I think this is the cause of a lot of resentment within the last few years.

No one is saying you can't move here if you aren't into the mountains, but if you aren't into the mountains, you should realize that a lot of people around you will be. This is a fact about Denver, and should be acknowledged. So if you are having a bad time in Denver, it isn't because the people who live here are in the wrong because they are obsessed with the mountains. If you are having a bad time, you should make the choice to move....just like anyone who ever moves to any other city. It would be like moving to Manhattan, and complaining that you don't fit in because you feel you should be able to go out to eat in ripped up jeans and flannel shirts. Or that no one you live around is into hunting.

And this carries into the resentment of older residents in Colorado.

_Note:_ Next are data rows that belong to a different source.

(* ===== verification/Retry.v ===== *)
(** * Retry: what a client's retry meets, the gateway's request and the idempotency
    engine put together.

    The engine's part of a request (its claim and what settles it) is played on the
    in-memory engine, the operations of other requests in between and after. *)

From S2P Require Import Prelude Externals Clock Types Idempotency Sanitizer Protocol Telemetry Config.
From S2P Require Import Interceptors Auth Wasm Cel Manager Hub Access Traffic State Gateway Lifecycle Relay.
Local Open Scope string_scope.
Local Open Scope Z_scope.

Section Engine.
Context `{HttpLib, LruLib} {SocketAddr : Type}.
Variable hash : string -> Z.

(** An event of a request as the engine's operation, at a time of the wall clock. *)
Definition play (now : Z) (ev : event (SocketAddr := SocketAddr)) (e : engine) : engine :=
  match ev with
  | Finished k h code pairs body => Idempotency.complete hash now k h code pairs body e
  | Released k => Idempotency.remove hash k e
  | _ => e
  end.
(** What the next claim of the key meets after what followed a claim. *)
Definition met (h0 : HlcTimestamp) (rest : list (event (SocketAddr := SocketAddr))) : IdempotencyOutcome :=
  match rest with
  | Finished _ h code pairs body :: _ => Replay h code pairs body
  | Released _ :: _ => New
  | _ => Conflict h0
  end.
Definition key_of (op : Idempotency.operation) : string :=
  match op with OpCheck _ _ k _ | OpComplete _ k _ _ _ _ | OpRemove k => k end.

Lemma claimed_view_new busy t0 key h0 e : engine_ok hash e -> fst (Idempotency.check_or_insert hash busy t0 key h0 e) = New ->
  let e1 := snd (Idempotency.check_or_insert hash busy t0 key h0 e) in
  engine_ok hash e1 /\ Idempotency.ttl e1 = Idempotency.ttl e /\ view hash (shards e1) key = Some (InProgress h0 t0).
Proof.
  intros Hok Hnew. pose proof (check_spec hash busy t0 key h0 e Hok) as Hc. cbv zeta in *.
  destruct (Idempotency.check_or_insert hash busy t0 key h0 e) as [o e1]. cbn [fst snd] in *. subst o.
  destruct Hc as (Hok1 & _ & Ht & Hcase). split; [done|]. split; [done|].
  destruct (view hash (shards e) key ≫= answer (Idempotency.ttl e) t0) as [o|] eqn:Ha.
  - destruct Hcase as (<- & _). destruct (view hash (shards e) key) as [[? ?|? ? ? ? ?]|]; cbn in Ha; repeat case_match; simplify_eq.
  - destruct Hcase as (_ & ev & _ & _ & _ & ->). by rewrite String.eqb_refl.
Qed.
(** A claim is answered by the record of its key. *)
Lemma answered_by_record busy now key h e r : engine_ok hash e -> view hash (shards e) key = Some r ->
  forall o, answer (Idempotency.ttl e) now r = Some o -> fst (Idempotency.check_or_insert hash busy now key h e) = o.
Proof.
  intros Hok Hv o Ha. pose proof (check_spec hash busy now key h e Hok) as Hc. cbv zeta in Hc.
  destruct (Idempotency.check_or_insert hash busy now key h e) as [o' e']. destruct Hc as (_ & _ & _ & Hc).
  rewrite Hv in Hc. cbn in Hc. rewrite Ha in Hc. by destruct Hc as (-> & _).
Qed.
Lemma answered_new busy now key h e : engine_ok hash e -> view hash (shards e) key = None ->
  fst (Idempotency.check_or_insert hash busy now key h e) = New.
Proof.
  intros Hok Hv. pose proof (check_spec hash busy now key h e Hok) as Hc. cbv zeta in Hc.
  destruct (Idempotency.check_or_insert hash busy now key h e) as [o' e']. destruct Hc as (_ & _ & _ & Hc).
  rewrite Hv in Hc. by destruct Hc as (-> & _).
Qed.
(** Operations on other keys leave a key absent. *)
Lemma absent_persists key t1 ops : forall e, engine_ok hash e -> view hash (shards e) key = None ->
  Forall (fun op => key_of op <> key) ops -> quiet hash key t1 ops e ->
  engine_ok hash (run_ops hash ops e) /\ view hash (shards (run_ops hash ops e)) key = None.
Proof.
  induction ops as [|op ops IH]; intros e Hok Hv Hne; [done|]. apply Forall_cons in Hne as [Hne Hnes].
  cbn [quiet run_ops fold_left]. intros [Hop Hq]. apply IH; [..|exact Hnes|exact Hq].
  all: destruct op as [busy now k h|now k h st hd b|k]; cbn [run_op snd key_of] in *.
  - pose proof (check_spec hash busy now k h e Hok) as Hc. cbv zeta in Hc.
    destruct (Idempotency.check_or_insert hash busy now k h e). by destruct Hc.
  - destruct Hop as [_ Hroom]. by destruct (put_record_spec hash k (Completed h st hd b now) e Hok Hroom).
  - by destruct (remove_spec hash k e Hok).
  - pose proof (check_spec hash busy now k h e Hok) as Hc. cbv zeta in Hc.
    destruct (Idempotency.check_or_insert hash busy now k h e) as [o e']. destruct Hc as (_ & _ & _ & Hc).
    destruct (view hash (shards e) k ≫= answer _ now).
    + destruct Hc as (_ & _ & Hc). cbn. by rewrite Hc.
    + destruct Hc as (_ & ev & _ & _ & _ & Hc). cbn. rewrite Hc. destruct (String.eqb_spec key k); [congruence|].
      by destruct (decide (ev = Some key)).
  - destruct Hop as [_ Hroom]. destruct (put_record_spec hash k (Completed h st hd b now) e Hok Hroom) as (_ & _ & _ & Hc & _).
    unfold Idempotency.complete. rewrite Hc. by destruct (String.eqb_spec key k).
  - destruct (remove_spec hash k e Hok) as (_ & _ & _ & Hc & _). rewrite Hc. by destruct (String.eqb_spec key k).
Qed.
Lemma in_window ttl t0 t2 : t0 <= t2 -> t2 - t0 < Z.max ttl 1 -> fresh ttl t2 t0 = true.
Proof. intros. unfold fresh, Int.saturating_sub_u64. apply Z.ltb_lt. lia. Qed.

(** The engine's side: a claim, others' operations, what settles the claim, others'
    operations, and the next claim. *)
Lemma next_claim key h0 rest busy t0 e0 ops0 t1 ops1 t2 busy' h2 :
  settled (Claimed key New :: rest) \/ rest = [] ->
  engine_ok hash e0 -> fst (Idempotency.check_or_insert hash busy t0 key h0 e0) = New ->
  t0 <= t1 <= t2 -> t2 - t0 < Z.max (Idempotency.ttl e0) 1 ->
  let e1 := snd (Idempotency.check_or_insert hash busy t0 key h0 e0) in
  quiet hash key t2 ops0 e1 ->
  let e2 := fold_left (fun e ev => play t1 ev e) rest (run_ops hash ops0 e1) in
  quiet hash key t2 ops1 e2 -> ((exists k, rest = [Released k]) -> Forall (fun op => key_of op <> key) ops1) ->
  fst (Idempotency.check_or_insert hash busy' t2 key h2 (run_ops hash ops1 e2)) = met h0 rest.
Proof.
  intros Hs Hok0 Hnew Ht Hwin e1 Hq0 e2 Hq1 Hothers.
  destruct (claimed_view_new busy t0 key h0 e0 Hok0 Hnew) as (Hok1 & Httl1 & Hv1). fold e1 in Hok1, Httl1, Hv1.
  assert (Hans1 : answer (Idempotency.ttl e1) t2 (InProgress h0 t0) = Some (Conflict h0)).
  { cbn. rewrite Httl1, in_window by lia. done. }
  destruct (record_persists hash key t2 _ ops0 e1 Hok1 Hv1) as (Hok2 & Httl2 & Hv2); [by rewrite Hans1|exact Hq0|].
  assert (Hrest : rest = [] \/ (exists h code pairs body, rest = [Finished key h code pairs body]) \/ rest = [Released key]).
  { destruct Hs as [Hs| ->]; [|by left]. inversion Hs; subst; [done|right; left; eauto|by right; right]. }
  destruct Hrest as [-> |[(h & code & pairs & body & ->)| ->]]; cbn [fold_left play met] in *; subst e2.
  - destruct (record_persists hash key t2 (InProgress h0 t0) ops1 _ Hok2 Hv2) as (Hok3 & Httl3 & Hv3);
      [by rewrite Httl2, Hans1|exact Hq1|].
    eapply answered_by_record; [done|exact Hv3|]. by rewrite Httl3, Httl2.
  - set (e3 := Idempotency.complete hash t1 key h code pairs body (run_ops hash ops0 e1)) in *.
    destruct (put_record_spec hash key (Completed h code pairs body t1) _ Hok2) as (Hok3 & _ & Httl3 & Hv3 & _);
      [left; by rewrite Hv2|].
    fold (Idempotency.complete hash t1 key h code pairs body (run_ops hash ops0 e1)) in Hok3, Httl3, Hv3. fold e3 in Hok3, Httl3, Hv3.
    specialize (Hv3 key). rewrite String.eqb_refl in Hv3.
    assert (Hans3 : answer (Idempotency.ttl e3) t2 (Completed h code pairs body t1) = Some (Replay h code pairs body)).
    { cbn. rewrite Httl3, Httl2, Httl1, in_window by lia. done. }
    destruct (record_persists hash key t2 _ ops1 e3 Hok3 Hv3) as (Hok4 & Httl4 & Hv4); [by rewrite Hans3|exact Hq1|].
    eapply answered_by_record; [done|exact Hv4|]. by rewrite Httl4.
  - destruct (remove_spec hash key _ Hok2) as (Hok3 & _ & _ & Hv3 & _). specialize (Hv3 key). rewrite String.eqb_refl in Hv3.
    destruct (absent_persists key t2 ops1 _ Hok3 Hv3 (Hothers (ex_intro _ key eq_refl)) Hq1) as [Hok4 Hv4]. by apply answered_new.
Qed.
End Engine.

Section Retry.
Context `{HttpLib, JsonText, Unicode, GqlParser, LruLib, AuthLib, CelLib, RegexLib}.
Context {W : Type} `{Clocks W, WasmTypes, !WasmLib W}.
Context {SocketAddr : Type}.
Context (env : surroundings (SocketAddr := SocketAddr)) (hash : string -> Z).

(** C5. A retry of a request that was let through, inside the window of the in-memory
    engine: it gets exactly the response the request was finished with, it runs anew
    when the request's key was released, and it is refused only when no operation was
    decoded in the request. Other requests' operations may come in between: before the
    request is settled, and after it was finished or left unsettled, those on other
    keys and further claims of this one; after its key was released, those on other
    keys, since a claim of this one is the retry. None of them may drop another's
    record: no claim of another key finds the engine at capacity, and no completion of
    a key that is no longer held a full shard. *)
Theorem retry_after_request g (loads : phase -> DynamicGatewayState (W := W) (SocketAddr := SocketAddr)) t id h chunks up s
    (w : W) key h0 rest busy t0 e0 ops0 t1 ops1 t2 busy' h2 :
  engine_events (log (serve env g loads t id h chunks up s w)) = Claimed key New :: rest ->
  engine_ok hash e0 -> fst (Idempotency.check_or_insert hash busy t0 key h0 e0) = New ->
  t0 <= t1 <= t2 -> t2 - t0 < Z.max (Idempotency.ttl e0) 1 ->
  let e1 := snd (Idempotency.check_or_insert hash busy t0 key h0 e0) in
  quiet hash key t2 ops0 e1 ->
  let e2 := fold_left (fun e ev => play hash t1 ev e) rest (run_ops hash ops0 e1) in
  quiet hash key t2 ops1 e2 -> ((exists k, rest = [Released k]) -> Forall (fun op => key_of op <> key) ops1) ->
  fst (Idempotency.check_or_insert hash busy' t2 key h2 (run_ops hash ops1 e2)) = met h0 rest /\
  (rest = [] -> request_info (ctx (snd (before_logging env g loads t id h chunks up s w))) ≫= Protocol.gql = None).
Proof.
  intros Hev Hok Hnew Ht Hwin e1 Hq0 e2 Hq1 Hothers.
  pose proof (claims_settled env g loads t id h chunks up s w) as Hs. cbv zeta in Hs. rewrite Hev in Hs.
  split.
  - apply (next_claim hash key h0 rest busy t0 e0 ops0 t1 ops1 t2 busy' h2); try done.
    destruct Hs as [Hs|[[k [= -> ->]] _]]; [by left|by right].
  - intros ->. destruct Hs as [Hs|[_ Hn]]; [|done]. by inversion Hs.
Qed.
End Retry.

Section Witnesses.
#[local] Existing Instances list_http ascii_tables bits_json_text list_lru demo_auth_lib demo_cel demo_types
  demo_wasm publish_gql manager_clocks no_match_regex.
Definition demo_engine : engine := engine_new 300 10.
(** A mutation with a key and a token, and the upstream's answer to it. *)
Definition keyed_session : session :=
  publish_session [("authorization", editor_token); ("idempotency-key", "k1")] publish_text.
Definition published : upstream_answer := UpAnswers (@RespParts list_http 200 []) [(Some "a", false); (Some "b", true)] None.
#[local] Abbreviation first_claim := (Idempotency.check_or_insert hash0 free 5 "k1" (HLC 0 0) demo_engine).
(** Another key is claimed and this one once more, before and after the request is settled. *)
Definition meanwhile (now : Z) : list Idempotency.operation :=
  [OpCheck free now "k2" (HLC 7 0); OpCheck free now "k1" (HLC 8 0)].
Lemma was_finished (l : list (event (SocketAddr := string))) :
  match l with
  | [Claimed k New; Finished k' h code _ body] =>
      String.eqb k "k1" && String.eqb k' "k1" && Z.eqb (physical h) 0 && Z.eqb (logical h) 0 && Z.eqb code 200 &&
      String.eqb body "ab"
  | _ => false
  end = true ->
  exists pairs, l = [Claimed "k1" New; Finished "k1" (HLC 0 0) 200 pairs "ab"].
Proof.
  intros Ht. destruct l as [|[k [| |]| | | | | | |] [|[|k' [p l] code pairs body| | | | | |] [|? ?]]]; try done.
  cbn [physical logical] in Ht. to_prop. destruct_and?. subst. by eexists.
Qed.
Lemma was_released (l : list (event (SocketAddr := string))) :
  match l with [Claimed k New; Released k'] => String.eqb k "k1" && String.eqb k' "k1" | _ => false end = true ->
  l = [Claimed "k1" New; Released "k1"].
Proof.
  intros Ht. destruct l as [|[k [| |]| | | | | | |] [|[| |k'| | | | |] [|? ?]]]; try done.
  to_prop. destruct_and?. by subst.
Qed.
Lemma retry_after_request_witness :
  let e1 := run_ops hash0 (meanwhile 6) (snd first_claim) in
  (* finished with 200 and the upstream's body *)
  (exists pairs,
     fst (Idempotency.check_or_insert hash0 free 10 "k1" (HLC 1 0) (run_ops hash0 (meanwhile 9)
       (Idempotency.complete hash0 8 "k1" (HLC 0 0) 200 pairs "ab" e1))) = Replay (HLC 0 0) 200 pairs "ab") /\
  (* released, as the upstream was down *)
  fst (Idempotency.check_or_insert hash0 free 10 "k1" (HLC 1 0) (run_ops hash0 (take 1 (meanwhile 9))
    (Idempotency.remove hash0 "k1" e1))) = New /\
  (* no operation in a GET *)
  fst (Idempotency.check_or_insert hash0 free 10 "k1" (HLC 1 0) (run_ops hash0 (meanwhile 9) e1)) = Conflict (HLC 0 0).
Proof.
  cbv zeta. split_and!.
  - destruct (was_finished (engine_events (log (serve (guarded_env New) guarded_gateway guarded_loads demo_at "r1" (HLC 0 0) []
      published keyed_session demo_mworld)))) as [pairs Hev]; [vm_compute; reflexivity|].
    exists pairs. refine (proj1 (retry_after_request (guarded_env New) hash0 guarded_gateway guarded_loads demo_at "r1" (HLC 0 0) []
      published keyed_session demo_mworld "k1" (HLC 0 0) [Finished "k1" (HLC 0 0) 200 pairs "ab"] free 5 demo_engine
      (meanwhile 6) 8 (meanwhile 9) 10 free (HLC 1 0) Hev _ _ _ _ _ _ _));
      [apply engine_ok_new; lia|reflexivity|lia|cbn; lia|by repeat split|by repeat split|by intros [k [=]]].
  - refine (proj1 (retry_after_request (guarded_env New) hash0 guarded_gateway guarded_loads demo_at "r1" (HLC 0 0) []
      (UpFails "down") keyed_session demo_mworld "k1" (HLC 0 0) [Released "k1"] free 5 demo_engine
      (meanwhile 6) 8 (take 1 (meanwhile 9)) 10 free (HLC 1 0) _ _ _ _ _ _ _ _));
      [apply was_released; vm_compute; reflexivity|apply engine_ok_new; lia|reflexivity|lia|cbn; lia|by repeat split|by repeat split|].
    intros _. by repeat constructor.
  - refine (proj1 (retry_after_request demo_env hash0 demo_gateway demo_loads demo_at "r1" (HLC 0 0) []
      (UpFails "down") (demo_session "GET") demo_mworld "k1" (HLC 0 0) [] free 5 demo_engine
      (meanwhile 6) 8 (meanwhile 9) 10 free (HLC 1 0) _ _ _ _ _ _ _ _));
      [reflexivity|apply engine_ok_new; lia|reflexivity|lia|cbn; lia|by repeat split|by repeat split|by intros [k [=]]].
Defined.
End Witnesses.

They don't really care about the specific numbers of people moving here, it's more about the affects of new residents. They don't like when they have lived in a neighborhood for 15-20 years, and picked Denver because of the recreation, only to be pushed out by new residents who want to tear down and flip every home, and have to listen to how Denver ins't as good as NYC, SF, LA, etc...or hear how everyone here is too laid back or too obsessed with mountain sports. Seeing trails and camp sites becoming trashed more every year doesn't help.

Seems like some natives would be welcoming to this growth if they could just maintain their current lifestyle, or if the new transplants respected the current way of life. I don't think anyone is even asking transplants to "assimilate" to the mountain lifestyle, they just want to be able to live their life on their own terms. And transplants want to move to a new city, but also have all of their needs met. I think some transplants feel threatened when natives tell them things like "if you don't like it move", when all they are really trying to say is that they want to be respected.

I have seen a lot of changes in Denver over the last few years, and a lot of it was not simple economics and affordability. It was mostly a result of different people changing the city to different visions of what Denver should be like. Tech people want this, MJ people this, wealthy transplants from big cities want this, natives want that, etc...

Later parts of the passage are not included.